The Battle of Glenlivet in 1594 was the last time that the Highland harp was used on the battlefield, finally being discontinued in the Scottish Highlands in about 1734, leaving the Great Highland bagpipe as the instrument of Scottish martial music. A ballad called "The Battell of Balrinnes" which was written by Patrick Hannay (died c. 1630) was based on the Battle of Glenlivet and in particular Andrew Gray who commanded Huntly's artillery. Another ballad, called "Bonnie James Campbell" may have been a lament for a man killed in the battle. The oldest known copy of the ballad is in a manuscript held in the Advocates Library in Edinburgh, but its precise age is not known. Several different versions and interpretations of the ballad have since been published. The original manuscript version is as follows:

O it's up in the Highlands, and along the sweet Tay,
Did bonie James Campbell ride monie a day.

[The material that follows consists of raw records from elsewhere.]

(** * Native functions and their arity *)

Section arity.
Context (debug : bool) {F : Type} (runtime : RuntimeCore F).

(** The argument, with its type given, unifies with the parameter. *)
Definition accepts (parameter T : ty) (s : Subst) : Prop := closed_type T = true /\ unify_native parameter T = Ok s.

Lemma native_apply_eq n arg arg_ty rest_ty T s sc : nat_arity n <> 0 -> nat_typ n = TFun arg_ty rest_ty -> accepts arg_ty T s ->
  native_apply debug runtime n arg (Some T) sc =
  (let n := mkNativeFn (nat_id n) (nat_name n) (nat_arity n) (apply s rest_ty) (nat_applied n ++ [arg]) (nat_applied_types n ++ [T]) in
   if is_function_type (nat_typ n) then
     let* root := alloc_root_native debug (nat_id n) (nat_name n) (nat_arity n) (nat_typ n) (nat_applied n) (nat_applied_types n) in
     mret (ApplyValue root)
   else native_run runtime n) sc.
Proof using.
  intros Ha Ht [Hc Hu]. unfold native_apply. rewrite decide_False, Ht by done. cbn [split_fun].
  unfold resolve_arg_type. rewrite Hc. unfold mthen at 1. cbn beta iota delta [mret]. unfold mthen at 1, mlift at 1. by rewrite Hu.
Qed.
End arity.

(** The arity of a native function is not what decides whether it is called: when its
    result type is a function type, an application that supplies the last of its arguments
    only makes another partial application of [nat_arity n] arguments, without calling it;
    and the next application calls it with one argument more than its arity. *)
Theorem native_arity_ignored debug {F} (runtime : RuntimeCore F) n p q result arg T s sc :
  nat_arity n = S (length (nat_applied n)) -> nat_typ n = TFun p (TFun q result) -> accepts p T s ->
  let saturated := mkNativeFn (nat_id n) (nat_name n) (nat_arity n) (TFun (apply s q) (apply s result))
                     (nat_applied n ++ [arg]) (nat_applied_types n ++ [T]) in
  native_apply debug runtime n arg (Some T) sc =
    (let* root := alloc_root_native debug (nat_id n) (nat_name n) (nat_arity n) (nat_typ saturated) (nat_applied saturated)
                    (nat_applied_types saturated) in
     mret (ApplyValue root)) sc /\
  length (nat_applied saturated) = nat_arity n /\
  forall f arg' T' s' sc', native_callable runtime (nat_id n) = Ok (SchedulerCallable f) ->
    accepts (apply s q) T' s' -> is_function_type (apply s' (apply s result)) = false ->
    native_apply debug runtime saturated arg' (Some T') sc' =
      (let* r := f (full_type (nat_applied_types n ++ [T] ++ [T']) (apply s' (apply s result))) (nat_applied n ++ [arg] ++ [arg']) in
       mret (from_scheduler r)) sc' /\
    length (nat_applied n ++ [arg] ++ [arg']) = S (nat_arity n).
Proof.
  intros Ha Ht Hacc saturated. split_and!.
  - rewrite (native_apply_eq _ _ _ _ p (TFun q result) T s) by (done || lia). cbn zeta.
    by replace (apply s (TFun q result)) with (TFun (apply s q) (apply s result)) by (rewrite !apply_subst; done).
  - simpl. rewrite length_app, Ha. simpl. lia.
  - intros f arg' T' s' sc' Hf Hacc' Hr. split.
    + rewrite (native_apply_eq _ _ _ _ (apply s q) (apply s result) T' s') by (done || (simpl; lia)). cbn zeta. simpl.
      rewrite Hr. unfold native_run. simpl. rewrite Hf, <- !app_assoc. done.
    + rewrite !length_app, Ha. simpl. lia.
Qed.
(** * A zustand-style store and its selector memoizer

    Shallow embedding of [src/demos/zustand/zustand.ts]:
    - [createStore] (the state cell, the listener [Set], [setState],
      [getState], [subscribe]);
    - the memoized selector built by [useSyncExternalStoreWithSelector];
    - [createImpl] / [useStore], the callable that wires the two.

    JavaScript values carry reference identity for objects and functions;
    user callbacks (listeners, updater functions, initializers, selectors,
    comparators) are command trees that may re-enter the store, and are run
    by a fuel-indexed interpreter. *)

From Stdlib Require Import ZArith Lia.
From stdpp Require Import base decidable option list gmap strings pretty.

Open Scope Z_scope.
Open Scope nat_scope.

(** ** JavaScript values *)

Definition loc := nat.
Definition fid := nat.

(** Objects live in a heap and are referred to by location; functions are
    referred to by an identifier whose code is looked up in a table.
    Numbers are the integer-valued ones: the store does no arithmetic, it
    only compares with [Object.is]. *)
Inductive value : Type :=
| VUndefined
| VNull
| VBool (b : bool)
| VNum (n : Z)
| VStr (s : string)
| VFun (f : fid)
| VObj (l : loc).

#[global] Instance value_eq_dec : EqDecision value.
Proof. solve_decision. Defined.

Inductive jstype : Type :=
| TUndefined | TObject | TBoolean | TNumber | TString | TFunction.

#[global] Instance jstype_eq_dec : EqDecision jstype.
Proof. solve_decision. Defined.

(** [typeof v]; note [typeof null === 'object']. *)
Definition typeof (v : value) : jstype :=
  match v with
  | VUndefined => TUndefined
  | VNull => TObject
  | VBool _ => TBoolean
  | VNum _ => TNumber
  | VStr _ => TString
  | VFun _ => TFunction
  | VObj _ => TObject
  end.

(** [Object.is(a, b)]: same primitive, or same reference. *)
Definition Object_is (a b : value) : bool := bool_decide (a = b).

(** Truthiness, for a comparator's result used as a condition. *)
Definition truthy (v : value) : bool :=
  match v with
  | VUndefined | VNull => false
  | VBool b => b
  | VNum n => negb (Z.eqb n 0)
  | VStr s => negb (bool_decide (s = EmptyString))
  | VFun _ | VObj _ => true
  end.

(** A record: own enumerable properties by key. *)
Abbreviation obj := (gmap string value).
Abbreviation heap_t := (list (gmap string value)).

Fixpoint string_props_from (i : nat) (s : string) : obj :=
  match s with
  | EmptyString => ∅
  | String c rest =>
      <[pretty i := VStr (String c EmptyString)]> (string_props_from (S i) rest)
  end.

(** The own enumerable properties [Object.assign] copies from a source:
    those of the record for an object reference, the indexed characters for
    a string, none for undefined, null, booleans, numbers and (plain)
    functions. *)
Definition own_props (h : heap_t) (v : value) : obj :=
  match v with
  | VObj l => default ∅ (h !! l)
  | VStr s => string_props_from 0 s
  | _ => ∅
  end.

(** [Object.assign({}, a, b)] as a record: the keys of [a], overridden by
    the keys of [b]. *)
Definition Object_assign (h : heap_t) (a b : value) : obj :=
  own_props h b ∪ own_props h a.

Inductive exn : Type :=
| TypeError (msg : string)
| Thrown (v : value).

Sadled and bridled, and bonie rode he;

He came horse, he came sadle, but neer hame cam he.

And doun cam his sweet sisters, greeting sae sair,

And down cam his bonie wife, tearing her hair.

My house is unbigged, my barn's unbeen,

My corn's unshorn, my meadow grows green.'

==Archaeology==

A group of standing stones near to the site of the battle are said to have an association with the Battle of Glenlivet, although it is not known when the stones were set.